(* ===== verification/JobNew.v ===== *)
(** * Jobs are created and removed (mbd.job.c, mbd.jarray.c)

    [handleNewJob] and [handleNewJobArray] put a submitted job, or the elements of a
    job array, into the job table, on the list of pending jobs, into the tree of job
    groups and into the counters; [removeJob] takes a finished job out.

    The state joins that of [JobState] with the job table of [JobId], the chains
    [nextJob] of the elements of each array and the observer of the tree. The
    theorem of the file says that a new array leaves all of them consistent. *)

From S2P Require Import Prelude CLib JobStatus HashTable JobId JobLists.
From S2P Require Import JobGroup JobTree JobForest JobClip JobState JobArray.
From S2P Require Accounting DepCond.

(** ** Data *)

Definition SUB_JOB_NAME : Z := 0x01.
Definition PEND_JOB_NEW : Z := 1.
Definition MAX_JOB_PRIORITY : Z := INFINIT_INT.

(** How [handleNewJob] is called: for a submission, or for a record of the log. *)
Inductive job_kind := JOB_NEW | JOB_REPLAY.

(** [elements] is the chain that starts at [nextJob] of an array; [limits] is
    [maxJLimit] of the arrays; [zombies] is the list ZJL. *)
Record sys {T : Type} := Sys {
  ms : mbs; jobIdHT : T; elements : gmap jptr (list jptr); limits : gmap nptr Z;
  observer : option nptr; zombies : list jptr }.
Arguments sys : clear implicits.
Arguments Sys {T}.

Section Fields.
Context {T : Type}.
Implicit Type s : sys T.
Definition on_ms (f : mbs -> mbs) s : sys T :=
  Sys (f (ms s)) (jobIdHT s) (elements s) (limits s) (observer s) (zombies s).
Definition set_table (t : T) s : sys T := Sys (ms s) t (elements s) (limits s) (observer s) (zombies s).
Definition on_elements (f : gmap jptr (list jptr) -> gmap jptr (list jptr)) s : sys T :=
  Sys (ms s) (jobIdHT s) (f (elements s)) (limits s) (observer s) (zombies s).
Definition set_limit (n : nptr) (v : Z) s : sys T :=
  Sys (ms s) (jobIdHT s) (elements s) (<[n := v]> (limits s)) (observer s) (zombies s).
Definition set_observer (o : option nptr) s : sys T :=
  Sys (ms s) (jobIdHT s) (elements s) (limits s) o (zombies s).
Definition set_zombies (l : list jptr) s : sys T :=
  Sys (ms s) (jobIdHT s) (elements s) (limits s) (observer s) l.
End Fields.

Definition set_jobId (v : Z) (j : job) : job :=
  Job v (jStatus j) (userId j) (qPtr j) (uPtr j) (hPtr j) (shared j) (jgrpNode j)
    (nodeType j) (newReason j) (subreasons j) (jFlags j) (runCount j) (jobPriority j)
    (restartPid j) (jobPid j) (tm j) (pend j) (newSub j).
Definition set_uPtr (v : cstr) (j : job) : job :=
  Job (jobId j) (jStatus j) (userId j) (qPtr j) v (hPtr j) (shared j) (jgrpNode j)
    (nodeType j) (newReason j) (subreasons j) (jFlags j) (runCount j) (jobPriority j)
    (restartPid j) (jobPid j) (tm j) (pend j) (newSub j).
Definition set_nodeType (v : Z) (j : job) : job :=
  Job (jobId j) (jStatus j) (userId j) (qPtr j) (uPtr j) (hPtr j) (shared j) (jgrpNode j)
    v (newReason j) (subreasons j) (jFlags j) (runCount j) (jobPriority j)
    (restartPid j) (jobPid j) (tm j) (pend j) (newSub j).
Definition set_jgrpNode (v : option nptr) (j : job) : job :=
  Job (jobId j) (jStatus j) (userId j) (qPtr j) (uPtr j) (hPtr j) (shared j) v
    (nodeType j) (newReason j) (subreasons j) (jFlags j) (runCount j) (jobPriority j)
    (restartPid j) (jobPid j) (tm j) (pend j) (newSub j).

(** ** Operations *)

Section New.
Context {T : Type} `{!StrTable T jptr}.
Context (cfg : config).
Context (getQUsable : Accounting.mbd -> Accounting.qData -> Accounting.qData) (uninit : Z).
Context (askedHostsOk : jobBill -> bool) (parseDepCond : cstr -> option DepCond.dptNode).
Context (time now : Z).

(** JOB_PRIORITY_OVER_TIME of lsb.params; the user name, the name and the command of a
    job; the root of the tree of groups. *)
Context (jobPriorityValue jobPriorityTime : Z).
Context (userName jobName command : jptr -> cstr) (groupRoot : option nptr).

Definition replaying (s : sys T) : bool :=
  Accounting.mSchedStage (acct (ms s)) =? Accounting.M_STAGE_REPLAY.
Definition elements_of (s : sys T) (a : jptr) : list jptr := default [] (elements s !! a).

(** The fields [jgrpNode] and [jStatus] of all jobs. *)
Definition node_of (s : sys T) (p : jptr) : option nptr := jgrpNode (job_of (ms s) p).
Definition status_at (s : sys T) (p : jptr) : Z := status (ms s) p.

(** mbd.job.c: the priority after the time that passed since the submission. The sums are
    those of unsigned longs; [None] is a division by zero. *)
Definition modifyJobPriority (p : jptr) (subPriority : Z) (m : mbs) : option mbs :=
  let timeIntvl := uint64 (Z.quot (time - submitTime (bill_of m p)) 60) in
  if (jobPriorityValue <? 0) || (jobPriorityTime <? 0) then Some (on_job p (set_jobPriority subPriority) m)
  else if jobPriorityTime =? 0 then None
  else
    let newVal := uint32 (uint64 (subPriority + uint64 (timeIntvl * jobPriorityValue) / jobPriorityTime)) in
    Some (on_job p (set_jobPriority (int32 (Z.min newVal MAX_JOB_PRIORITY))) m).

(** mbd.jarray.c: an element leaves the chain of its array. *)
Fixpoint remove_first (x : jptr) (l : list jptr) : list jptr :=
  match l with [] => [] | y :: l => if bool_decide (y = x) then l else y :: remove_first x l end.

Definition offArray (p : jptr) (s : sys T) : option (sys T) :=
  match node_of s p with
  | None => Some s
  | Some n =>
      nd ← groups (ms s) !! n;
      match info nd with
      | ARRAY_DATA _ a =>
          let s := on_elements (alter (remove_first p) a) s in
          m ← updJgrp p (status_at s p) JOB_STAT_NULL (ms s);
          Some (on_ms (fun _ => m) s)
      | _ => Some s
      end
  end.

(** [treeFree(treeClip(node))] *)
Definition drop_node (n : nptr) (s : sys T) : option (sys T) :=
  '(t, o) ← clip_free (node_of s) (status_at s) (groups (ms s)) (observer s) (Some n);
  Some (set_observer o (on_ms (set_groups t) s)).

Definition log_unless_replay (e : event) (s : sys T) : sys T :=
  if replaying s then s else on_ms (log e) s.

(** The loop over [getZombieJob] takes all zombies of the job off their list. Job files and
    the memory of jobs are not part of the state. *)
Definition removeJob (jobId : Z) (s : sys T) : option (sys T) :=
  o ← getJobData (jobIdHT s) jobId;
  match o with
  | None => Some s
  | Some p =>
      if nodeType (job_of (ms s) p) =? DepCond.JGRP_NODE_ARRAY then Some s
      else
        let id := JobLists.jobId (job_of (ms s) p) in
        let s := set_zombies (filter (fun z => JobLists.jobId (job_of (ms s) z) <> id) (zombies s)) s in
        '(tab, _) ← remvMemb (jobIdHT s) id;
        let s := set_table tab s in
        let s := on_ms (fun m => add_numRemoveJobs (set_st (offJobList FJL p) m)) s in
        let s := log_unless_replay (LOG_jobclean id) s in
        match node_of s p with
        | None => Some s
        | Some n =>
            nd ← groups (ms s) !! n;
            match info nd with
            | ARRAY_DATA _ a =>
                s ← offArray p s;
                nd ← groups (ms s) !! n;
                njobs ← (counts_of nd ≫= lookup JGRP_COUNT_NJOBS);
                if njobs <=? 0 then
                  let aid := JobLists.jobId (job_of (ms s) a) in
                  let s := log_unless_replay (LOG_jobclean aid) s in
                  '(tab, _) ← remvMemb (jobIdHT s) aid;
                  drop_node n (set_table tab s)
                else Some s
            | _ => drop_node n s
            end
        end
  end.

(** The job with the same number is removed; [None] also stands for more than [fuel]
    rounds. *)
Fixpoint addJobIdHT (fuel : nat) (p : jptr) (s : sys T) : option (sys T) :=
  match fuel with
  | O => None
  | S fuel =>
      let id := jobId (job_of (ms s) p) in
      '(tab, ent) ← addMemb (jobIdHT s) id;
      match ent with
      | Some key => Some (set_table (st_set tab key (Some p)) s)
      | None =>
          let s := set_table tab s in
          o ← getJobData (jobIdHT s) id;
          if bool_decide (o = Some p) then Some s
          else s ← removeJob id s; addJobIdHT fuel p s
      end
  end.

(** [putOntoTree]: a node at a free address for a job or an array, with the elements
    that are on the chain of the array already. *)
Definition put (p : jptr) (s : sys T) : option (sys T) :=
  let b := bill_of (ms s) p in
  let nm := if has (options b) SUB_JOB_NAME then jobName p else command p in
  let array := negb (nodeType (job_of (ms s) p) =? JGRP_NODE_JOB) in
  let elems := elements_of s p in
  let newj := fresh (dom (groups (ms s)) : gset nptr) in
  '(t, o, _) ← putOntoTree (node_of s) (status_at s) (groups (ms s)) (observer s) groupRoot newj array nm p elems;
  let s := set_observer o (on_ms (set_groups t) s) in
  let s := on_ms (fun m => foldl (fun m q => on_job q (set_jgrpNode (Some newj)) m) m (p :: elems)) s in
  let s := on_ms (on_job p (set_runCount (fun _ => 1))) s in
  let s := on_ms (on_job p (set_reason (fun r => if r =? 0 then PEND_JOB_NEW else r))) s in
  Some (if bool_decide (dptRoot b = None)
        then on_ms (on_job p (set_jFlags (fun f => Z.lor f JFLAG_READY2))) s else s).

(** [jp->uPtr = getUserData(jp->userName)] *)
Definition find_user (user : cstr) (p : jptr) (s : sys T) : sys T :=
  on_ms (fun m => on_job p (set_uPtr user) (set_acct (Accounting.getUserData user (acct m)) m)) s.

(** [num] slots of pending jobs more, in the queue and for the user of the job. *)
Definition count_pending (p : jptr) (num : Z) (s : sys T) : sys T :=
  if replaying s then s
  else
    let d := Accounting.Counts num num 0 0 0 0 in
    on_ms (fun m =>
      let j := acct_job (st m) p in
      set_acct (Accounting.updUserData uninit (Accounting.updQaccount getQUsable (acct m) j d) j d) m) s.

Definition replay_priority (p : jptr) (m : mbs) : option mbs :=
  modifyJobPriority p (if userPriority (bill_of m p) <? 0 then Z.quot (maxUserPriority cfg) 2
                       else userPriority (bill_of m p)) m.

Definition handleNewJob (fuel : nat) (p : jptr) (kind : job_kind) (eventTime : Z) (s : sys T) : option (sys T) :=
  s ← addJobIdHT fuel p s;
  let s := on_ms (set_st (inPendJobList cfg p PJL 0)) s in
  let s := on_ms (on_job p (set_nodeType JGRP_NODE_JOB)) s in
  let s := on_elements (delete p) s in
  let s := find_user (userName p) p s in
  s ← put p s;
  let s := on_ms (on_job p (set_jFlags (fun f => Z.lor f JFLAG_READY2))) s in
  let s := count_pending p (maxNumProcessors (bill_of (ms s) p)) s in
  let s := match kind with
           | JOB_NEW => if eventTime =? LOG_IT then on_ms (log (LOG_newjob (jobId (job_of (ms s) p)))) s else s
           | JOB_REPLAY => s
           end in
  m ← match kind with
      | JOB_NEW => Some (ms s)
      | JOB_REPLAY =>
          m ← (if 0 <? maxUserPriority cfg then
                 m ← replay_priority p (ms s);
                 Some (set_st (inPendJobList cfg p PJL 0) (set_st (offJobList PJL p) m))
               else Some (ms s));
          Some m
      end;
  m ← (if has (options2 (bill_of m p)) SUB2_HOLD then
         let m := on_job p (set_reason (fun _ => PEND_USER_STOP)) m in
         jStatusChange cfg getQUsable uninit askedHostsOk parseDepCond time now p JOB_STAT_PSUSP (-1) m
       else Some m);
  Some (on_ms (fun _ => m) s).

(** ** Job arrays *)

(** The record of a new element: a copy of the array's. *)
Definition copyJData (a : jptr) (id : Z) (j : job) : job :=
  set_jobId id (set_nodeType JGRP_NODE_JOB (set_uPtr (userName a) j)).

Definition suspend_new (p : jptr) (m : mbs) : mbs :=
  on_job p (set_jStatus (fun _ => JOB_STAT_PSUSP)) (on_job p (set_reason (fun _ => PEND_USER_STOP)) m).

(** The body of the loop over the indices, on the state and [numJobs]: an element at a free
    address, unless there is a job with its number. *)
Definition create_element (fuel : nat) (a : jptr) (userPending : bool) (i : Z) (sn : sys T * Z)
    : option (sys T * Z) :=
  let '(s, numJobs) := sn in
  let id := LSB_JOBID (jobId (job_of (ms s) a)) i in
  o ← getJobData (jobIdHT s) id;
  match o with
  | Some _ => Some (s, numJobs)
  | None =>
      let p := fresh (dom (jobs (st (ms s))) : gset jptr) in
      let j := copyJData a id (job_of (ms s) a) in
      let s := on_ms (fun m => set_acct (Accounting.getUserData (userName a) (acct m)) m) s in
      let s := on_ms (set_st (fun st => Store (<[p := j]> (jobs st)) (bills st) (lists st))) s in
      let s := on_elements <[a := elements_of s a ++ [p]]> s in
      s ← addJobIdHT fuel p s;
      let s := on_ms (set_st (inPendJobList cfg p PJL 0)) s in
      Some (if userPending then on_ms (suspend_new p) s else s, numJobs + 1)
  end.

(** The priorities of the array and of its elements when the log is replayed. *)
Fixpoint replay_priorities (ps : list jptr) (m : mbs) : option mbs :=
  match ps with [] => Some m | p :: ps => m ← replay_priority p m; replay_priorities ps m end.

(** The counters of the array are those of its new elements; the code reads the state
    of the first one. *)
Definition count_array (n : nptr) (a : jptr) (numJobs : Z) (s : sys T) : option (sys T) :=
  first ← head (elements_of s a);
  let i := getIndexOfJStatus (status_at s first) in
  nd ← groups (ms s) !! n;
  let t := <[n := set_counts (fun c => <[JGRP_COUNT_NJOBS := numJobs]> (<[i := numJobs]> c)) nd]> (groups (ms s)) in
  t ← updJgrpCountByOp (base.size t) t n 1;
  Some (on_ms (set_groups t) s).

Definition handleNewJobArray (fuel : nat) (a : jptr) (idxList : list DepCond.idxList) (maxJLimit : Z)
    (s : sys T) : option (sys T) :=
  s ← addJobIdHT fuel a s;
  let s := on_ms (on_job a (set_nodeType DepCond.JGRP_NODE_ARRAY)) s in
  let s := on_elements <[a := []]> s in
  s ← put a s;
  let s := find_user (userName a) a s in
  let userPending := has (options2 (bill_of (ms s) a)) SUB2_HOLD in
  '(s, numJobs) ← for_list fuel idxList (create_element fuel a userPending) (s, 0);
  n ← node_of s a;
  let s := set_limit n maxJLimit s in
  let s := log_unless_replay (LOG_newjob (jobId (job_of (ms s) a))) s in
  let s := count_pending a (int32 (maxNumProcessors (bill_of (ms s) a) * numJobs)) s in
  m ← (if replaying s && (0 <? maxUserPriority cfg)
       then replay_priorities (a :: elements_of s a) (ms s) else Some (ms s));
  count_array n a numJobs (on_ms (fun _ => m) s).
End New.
• • • •
Copy out all lines from the records where the word "into" appears.

WORKED SOLUTION
    job array, into the job table, on the list of pending jobs, into the tree of job
    groups and into the counters; [removeJob] takes a finished job out.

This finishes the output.